The presence of Isotonitazene in most countries probably went unnoticed by authorities for some time. Many laboratories don’t currently screen for the drug and others would not have possessed the equipment to measure the very low concentrations that Isotonitazene may present in. In addition laboratories were operating at times with reduced capacity due to restrictions put in place by the continuing presence of the COVID-19 virus.
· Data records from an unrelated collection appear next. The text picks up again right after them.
(** * micrometa.imagej: tile configurations and stitching macros for Fiji

    A shallow embedding of [src/main/resources/micrometa/imagej.py] and the
    properties its specification states about it.

    Python strings are byte strings ([string]), integers are [Z] or [nat]
    (lengths), floating point numbers are binary64 ([float]).  A call that
    may raise returns a [result]; the functions that touch the disk thread a
    [world] through a small state-and-exception monad. *)

From Stdlib Require Import String Ascii List ZArith Lia Bool.
From Stdlib Require Import DecimalString DecimalNat PrimFloat.
From Stdlib Require FloatOps SpecFloat.
From Stdlib Require DecimalN DecimalFacts.
From stdpp Require Import gmap strings.

Import ListNotations.
Local Open Scope string_scope.
#[local] Arguments String.append !_ _ : simpl nomatch.
Local Open Scope list_scope.

(** ** The Python runtime the module relies on *)

Module Py.

(** The exceptions that can leave the functions of this module.
    [Unmodelled] marks a use of the [%] operator that the module never
    makes and that the embedding does not cover. *)
Inductive exc : Set :=
  | IndexError | TypeError | ValueError | IOError | OSError | Unmodelled.

Inductive result (A : Type) : Type :=
  | Ok (a : A)
  | Raise (e : exc).
Arguments Ok {A} a.
Arguments Raise {A} e.

Definition rbind {A B} (r : result A) (k : A -> result B) : result B :=
  match r with
  | Ok a => k a
  | Raise e => Raise e
  end.

Definition is_ok {A} (r : result A) : bool :=
  match r with Ok _ => true | Raise _ => false end.

(** Characters that cannot be written inside a string literal. *)
Definition nl_char : ascii := "010"%char.
Definition dq_char : ascii := "034"%char.
Definition backslash : ascii := "092"%char.
Definition slash : ascii := "/"%char.
Definition nl : string := String nl_char "".
Definition dq : string := String dq_char "".

(** [len(s)] and the slices [s[n:]] and [s[:n]]. *)
Definition len (s : string) : nat := String.length s.

Fixpoint drop (n : nat) (s : string) : string :=
  match n, s with
  | O, _ => s
  | S n', String _ r => drop n' r
  | S _, EmptyString => EmptyString
  end.

Fixpoint take (n : nat) (s : string) : string :=
  match n, s with
  | O, _ => EmptyString
  | S n', String a r => String a (take n' r)
  | S _, EmptyString => EmptyString
  end.

(** [s.startswith(p)] and [s.endswith(p)]. *)
Definition startswith (s p : string) : bool := String.prefix p s.

Definition endswith (s p : string) : bool :=
  (len p <=? len s)%nat && String.eqb (drop (len s - len p) s) p.

(** [s.replace(c, by)] for a one-character pattern [c]. *)
Fixpoint replace (c : ascii) (by_ : string) (s : string) : string :=
  match s with
  | EmptyString => EmptyString
  | String a r =>
      if Ascii.eqb a c then by_ +:+ replace c by_ r
      else String a (replace c by_ r)
  end.

(** [s.lower()] on ASCII letters. *)
Definition lower_char (a : ascii) : ascii :=
  let n := nat_of_ascii a in
  if ((65 <=? n) && (n <=? 90))%nat then ascii_of_nat (n + 32) else a.

Fixpoint lower (s : string) : string :=
  match s with
  | EmptyString => EmptyString
  | String a r => String (lower_char a) (lower r)
  end.

(** Whether a character occurs in a string, and how often. *)
Fixpoint count_char (c : ascii) (s : string) : nat :=
  match s with
  | EmptyString => 0
  | String a r => (if Ascii.eqb a c then 1 else 0) + count_char c r
  end.

Definition has_char (c : ascii) (s : string) : bool :=
  negb (count_char c s =? 0)%nat.

(** [''.join(lines)], what [writelines] sends to the file. *)
Definition joinlines (lines : list string) : string := String.concat "" lines.

(** [str(n)] for a non-negative integer, counted in unary or in binary. *)
Definition str_nat (n : nat) : string :=
  NilEmpty.string_of_uint (Nat.to_uint n).

Definition str_N (n : N) : string :=
  NilEmpty.string_of_uint (N.to_uint n).

Definition repeat_char (c : ascii) (n : nat) : string :=
  string_of_list_ascii (List.repeat c n).

(** *** The [%] operator

    A format string is scanned once, left to right.  After a [%] come the
    [0] flag, a decimal width and the conversion character; each conversion
    takes the next argument.  Too few arguments, or arguments left over at
    the end, are a [TypeError]; an unknown conversion character is a
    [ValueError]; [%%] stands for a percent sign.  The flags [-], [+], [#],
    the space flag, a precision and a width on [%s], [%f] or [%%] are not
    covered: no format string of the module has them. *)

Inductive fstate : Set :=
  | Lit                                  (* copying literal text *)
  | Flags (zero : bool)                  (* after [%], reading flags *)
  | Width (zero : bool) (w : nat).       (* reading the width *)

Definition digit_of (c : ascii) : option nat :=
  let n := nat_of_ascii c in
  if ((48 <=? n) && (n <=? 57))%nat then Some (n - 48)%nat else None.

Section Format.
Context {A : Type}.
(** [conv zero width c v]: the text of argument [v] under conversion [c]. *)
Variable conv : bool -> nat -> ascii -> A -> result string.

Fixpoint fmt_go (st : fstate) (f : string) (args : list A) : result string :=
  match f with
  | EmptyString =>
      match st with
      | Lit => match args with [] => Ok "" | _ :: _ => Raise TypeError end
      | _ => Raise ValueError
      end
  | String c r =>
      let convert (zero : bool) (w : nat) :=
        if Ascii.eqb c "%" then
          if zero || negb (w =? 0)%nat then Raise Unmodelled
          else rbind (fmt_go Lit r args) (fun t => Ok ("%" +:+ t))
        else match args with
             | [] => Raise TypeError
             | v :: args' =>
                 rbind (conv zero w c v) (fun s =>
                 rbind (fmt_go Lit r args') (fun t => Ok (s +:+ t)))
             end in
      match st with
      | Lit =>
          if Ascii.eqb c "%" then fmt_go (Flags false) r args
          else rbind (fmt_go Lit r args) (fun t => Ok (String c t))
      | Flags zero =>
          if Ascii.eqb c "0" then fmt_go (Flags true) r args
          else match digit_of c with
               | Some d => fmt_go (Width zero d) r args
               | None => convert zero 0%nat
               end
      | Width zero w =>
          match digit_of c with
          | Some d => fmt_go (Width zero (10 * w + d)) r args
          | None => convert zero w
          end
      end
  end.

(** [f % args] *)
Definition fmt (f : string) (args : list A) : result string :=
  fmt_go Lit f args.
End Format.

(** Whether [c] is one of the conversion characters of Python. *)
Definition is_conversion (c : ascii) : bool :=
  has_char c "diouxXeEfFgGcrs".

Definition bad_conversion (c : ascii) : exc :=
  if is_conversion c then Unmodelled else ValueError.

(** [%s] with string arguments. *)
Definition conv_s (zero : bool) (w : nat) (c : ascii) (v : string) : result string :=
  if Ascii.eqb c "s" then
    if (w =? 0)%nat then Ok v else Raise Unmodelled
  else Raise (bad_conversion c).

(** [%i] and [%d] with integer arguments: the sign, then the digits, padded
    on the left up to the width, with zeros after the sign under the [0]
    flag and with spaces before it otherwise. *)
Definition fmt_int (zero : bool) (w : nat) (z : Z) : string :=
  let sign := if (z <? 0)%Z then "-" else "" in
  let digits := str_N (Z.abs_N z) in
  let pad := (w - (len sign + len digits))%nat in
  if zero then sign +:+ repeat_char "0" pad +:+ digits
  else repeat_char " " pad +:+ sign +:+ digits.

Definition conv_i (zero : bool) (w : nat) (c : ascii) (v : Z) : result string :=
  if Ascii.eqb c "i" || Ascii.eqb c "d" then Ok (fmt_int zero w v)
  else Raise (bad_conversion c).

(** [%f] with float arguments; [render] is the six-decimal rendering of a
    binary64 number done by the C library. *)
Definition conv_f (render : float -> string)
    (zero : bool) (w : nat) (c : ascii) (v : float) : result string :=
  if Ascii.eqb c "f" then
    if (w =? 0)%nat then Ok (render v) else Raise Unmodelled
  else Raise (bad_conversion c).

(** *** [os.path], POSIX flavour *)

(** [(p[:i], p[i:])] for [i = p.rfind('/') + 1]. *)
Fixpoint rsplit_slash (p : string) : string * string :=
  match p with
  | EmptyString => ("", "")
  | String c r =>
      let '(h, t) := rsplit_slash r in
      if (len h =? 0)%nat then
        if Ascii.eqb c slash then (String c "", t) else ("", String c t)
      else (String c h, t)
  end.

(** [s.rstrip('/')] *)
Fixpoint rstrip_slash (s : string) : string :=
  match s with
  | EmptyString => EmptyString
  | String c r =>
      let r' := rstrip_slash r in
      if (len r' =? 0)%nat && Ascii.eqb c slash then "" else String c r'
  end.

Definition dirname (p : string) : string :=
  let head := fst (rsplit_slash p) in
  if (len (rstrip_slash head) =? 0)%nat then head else rstrip_slash head.

Definition basename (p : string) : string := snd (rsplit_slash p).

Definition join (a b : string) : string :=
  if startswith b "/" then b
  else if (len a =? 0)%nat || endswith a "/" then a +:+ b
  else a +:+ "/" +:+ b.

(** [(t[:i], t[i:])] for [i = t.rfind('.')], or [(t, "")] when [t] has no
    dot. *)
Fixpoint rsplit_dot (t : string) : string * string :=
  match t with
  | EmptyString => ("", "")
  | String c r =>
      let '(a, b) := rsplit_dot r in
      if (len b =? 0)%nat then
        if Ascii.eqb c "." then ("", String c r) else (String c a, "")
      else (String c a, b)
  end.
Initial reports of a new substance such as Isotonitazene began to appear at the local and later national level. Six of the 28 counties of the European Union (EU) had reported cases of Isotonitazene to the EMCDDA early warning system by the end of March 2020. Sweden’s report came from a customs seizure whist sampling in Belgium triggered another report. The report from the United Kingdom stemmed from a biological sample taken at an autopsy. Police in Latvia had made a seizure in January of 2020 and other reports trickled in from Germany and Estonia. While the detected quantities were relatively small, their high potency and the geographical spread of reports led to the processes of the early warning system (EWS) of the EMCDDA swinging into operation. This process has been significantly ‘beefed up’ in recent years making reports available to all member countries as speedily as possible. Interim reports were soon issued and the full risk-assessment for Isotonitazene was published by November of the same year. The report noted that up to that point some 23 people had died with traces of Isotonitazene in their bodies (2 in the EU and 21 in North America). The role that Isotonitazene actually played in each case is however still an unknown.
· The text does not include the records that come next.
(** X10.  For a change that can be converted to a number, of magnitude at
    most 1000000 when it is one, [buildSparklinePoints] returns 20 points
    after exactly 20 draws from [Math.random], and when every draw is in
    [0, 1) each point lies within 2.001 of the straight line from 100 to
    100 * (1 + change / 100), where a change that is missing or no number
    counts as 0.  The points are computed without rounding here and are
    within 2 of the line; the bound leaves room for the rounding of
    doubles of this size. *)
Theorem sparkline_points_follow_the_trend `{Host} (changePercent : value) (a : App) :
  (forall n, (0 <= random n < 1)%Q) ->
  opaque changePercent = false ->
  (forall b, ToNumber changePercent <> Inf b) ->
  (Qabs (changeOr0 changePercent) <= 1000000)%Q ->
  exists pts,
    buildSparklinePoints changePercent a = (with_draws (draws a + 20) a, Returns pts) /\
    List.length pts = 20%nat /\
    forall i, (i < 20)%nat ->
      exists q, List.nth i pts NaN = Fin q /\
                (Qabs (q - trendAt (changeOr0 changePercent) i) <= 2 + 1 / 1000)%Q.
Proof.
  intros Hrand _ Hfin _. eexists. split; [apply (buildSparklinePoints_run _ _ Hfin) |].
  split; [now rewrite List.length_map, List.length_seq |].
  intros i Hi.
  exists (jittered (changeOr0 changePercent) i (random (draws a + i))). split.
  - now rewrite nth_map_seq.
  - unfold jittered. specialize (Hrand (draws a + i)%nat).
    set (t := trendAt _ _). set (r := random _) in *.
    assert (Hk : (2 + 1 / 1000 == 2001 # 1000)%Q) by reflexivity.
    rewrite Hk. apply Qabs_Qle_condition. split; lra.
Qed.

Lemma sparkline_points_follow_the_trend_witness :
  exists pts,
    @buildSparklinePoints Sample.host (VNum 5) (Sample.dashboardAt 1)
    = (with_draws 20 (Sample.dashboardAt 1), Returns pts) /\
    List.length pts = 20%nat.
Proof.
  destruct (@sparkline_points_follow_the_trend Sample.host (VNum 5) (Sample.dashboardAt 1))
    as (pts & Hrun & Hlen & _).
  - intro n. cbn [random Sample.host].
    assert (Hm : (n mod 7 < 7)%nat) by (apply Nat.mod_upper_bound; lia).
    unfold Qle, Qlt. cbn [Qnum Qden]. lia.
  - reflexivity.
  - intros b. cbn. discriminate.
  - vm_compute. discriminate.
  - exists pts. split; [exact Hrun | exact Hlen].
Defined.

(** ** Price series *)

Section StringOrder.

Lemma string_ltb_irrefl (x : string) : string_ltb x x = false.
Proof.
  induction x as [|c r IH]; [reflexivity |]. cbn [string_ltb].
  rewrite Nat.ltb_irrefl. exact IH.
Qed.

Lemma string_ltb_asym (x y : string) : string_ltb x y = true -> string_ltb y x = false.
Proof.
  revert y. induction x as [|c r IH]; intros [|d t]; cbn [string_ltb]; try congruence.
  destruct (nat_of_ascii c <? nat_of_ascii d)%nat eqn:E1;
    destruct (nat_of_ascii d <? nat_of_ascii c)%nat eqn:E2; try congruence.
  - apply Nat.ltb_lt in E1, E2. lia.
  - apply IH.
Qed.

(** The order is total: from [z < x], every [y] is above [z] or below [x]. *)
Lemma string_ltb_cotrans (x y z : string) :
  string_ltb z x = true -> string_ltb z y = true \/ string_ltb y x = true.
Proof.
  revert y z. induction x as [|c r IH]; intros y z.
  - destruct z; cbn [string_ltb]; discriminate.
  - destruct z as [|e u]; destruct y as [|d t]; cbn [string_ltb]; auto.
    destruct (nat_of_ascii e <? nat_of_ascii c)%nat eqn:E1;
        destruct (nat_of_ascii c <? nat_of_ascii e)%nat eqn:E2;
        destruct (nat_of_ascii e <? nat_of_ascii d)%nat eqn:E3;
        destruct (nat_of_ascii d <? nat_of_ascii e)%nat eqn:E4;
        destruct (nat_of_ascii d <? nat_of_ascii c)%nat eqn:E5;
        destruct (nat_of_ascii c <? nat_of_ascii d)%nat eqn:E6;
        try discriminate; auto;
        repeat match goal with
               | E : (_ <? _)%nat = true |- _ => apply Nat.ltb_lt in E
               | E : (_ <? _)%nat = false |- _ => apply Nat.ltb_ge in E
               end; lia.
Qed.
Parallel to these reports press reporting also grew. In general news reports tended to originate from local media picking up on stories from local emergency departments rather than relaying the findings of official reports. In addition some of the more fleet-of-foot health and police departments in affected areas began to put out health alerts as well. Soon larger news outlets pick up the stories at which point the temptation to sensationalize the story for the sake of circulation or viewing figures crept in.
At the time of writing there are no reports of any use of Isotonitazene in Ireland. Mentions of the drug on Irish websites were no more than links to European reports. It is difficult to predict if Isotonitazene will become a feature of the Irish drugs scene, but access to unbiased information concerning its effects is clearly important for all workers within the drugs field.